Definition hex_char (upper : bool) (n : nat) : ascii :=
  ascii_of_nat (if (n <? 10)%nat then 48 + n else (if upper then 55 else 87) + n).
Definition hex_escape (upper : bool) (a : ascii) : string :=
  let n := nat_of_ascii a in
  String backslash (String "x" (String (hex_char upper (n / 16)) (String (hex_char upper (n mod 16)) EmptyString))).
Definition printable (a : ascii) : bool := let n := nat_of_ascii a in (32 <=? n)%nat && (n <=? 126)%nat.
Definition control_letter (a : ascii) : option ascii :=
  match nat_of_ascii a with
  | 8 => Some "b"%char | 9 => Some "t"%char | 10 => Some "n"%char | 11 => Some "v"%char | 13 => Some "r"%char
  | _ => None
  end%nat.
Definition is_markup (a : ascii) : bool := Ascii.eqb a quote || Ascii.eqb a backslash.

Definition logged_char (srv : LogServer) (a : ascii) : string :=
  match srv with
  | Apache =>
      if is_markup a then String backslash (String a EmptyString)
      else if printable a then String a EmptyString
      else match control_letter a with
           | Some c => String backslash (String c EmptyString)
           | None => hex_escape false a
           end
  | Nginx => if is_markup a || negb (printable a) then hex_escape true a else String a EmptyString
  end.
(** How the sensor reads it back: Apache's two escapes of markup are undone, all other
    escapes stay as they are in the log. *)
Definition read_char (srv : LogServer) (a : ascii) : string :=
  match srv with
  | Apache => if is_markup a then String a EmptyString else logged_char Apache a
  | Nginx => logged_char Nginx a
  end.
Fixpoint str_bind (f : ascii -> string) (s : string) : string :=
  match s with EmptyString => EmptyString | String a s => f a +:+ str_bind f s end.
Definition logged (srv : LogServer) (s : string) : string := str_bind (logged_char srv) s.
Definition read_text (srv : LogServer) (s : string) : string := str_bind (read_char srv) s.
○ ○ ○ ○ ○ ○ ○
# Problem details
Write out every record, exactly as written.

# Response
Definition hex_char (upper : bool) (n : nat) : ascii :=
  ascii_of_nat (if (n <? 10)%nat then 48 + n else (if upper then 55 else 87) + n).
Definition hex_escape (upper : bool) (a : ascii) : string :=
  let n := nat_of_ascii a in
  String backslash (String "x" (String (hex_char upper (n / 16)) (String (hex_char upper (n mod 16)) EmptyString))).
Definition printable (a : ascii) : bool := let n := nat_of_ascii a in (32 <=? n)%nat && (n <=? 126)%nat.
Definition control_letter (a : ascii) : option ascii :=
  match nat_of_ascii a with
  | 8 => Some "b"%char | 9 => Some "t"%char | 10 => Some "n"%char | 11 => Some "v"%char | 13 => Some "r"%char
  | _ => None
  end%nat.
Definition is_markup (a : ascii) : bool := Ascii.eqb a quote || Ascii.eqb a backslash.

Definition logged_char (srv : LogServer) (a : ascii) : string :=
  match srv with
  | Apache =>
      if is_markup a then String backslash (String a EmptyString)
      else if printable a then String a EmptyString
      else match control_letter a with
           | Some c => String backslash (String c EmptyString)
           | None => hex_escape false a
           end
  | Nginx => if is_markup a || negb (printable a) then hex_escape true a else String a EmptyString
  end.
(** How the sensor reads it back: Apache's two escapes of markup are undone, all other
    escapes stay as they are in the log. *)
Definition read_char (srv : LogServer) (a : ascii) : string :=
  match srv with
  | Apache => if is_markup a then String a EmptyString else logged_char Apache a
  | Nginx => logged_char Nginx a
  end.
Fixpoint str_bind (f : ascii -> string) (s : string) : string :=
  match s with EmptyString => EmptyString | String a s => f a +:+ str_bind f s end.
Definition logged (srv : LogServer) (s : string) : string := str_bind (logged_char srv) s.
Definition read_text (srv : LogServer) (s : string) : string := str_bind (read_char srv) s.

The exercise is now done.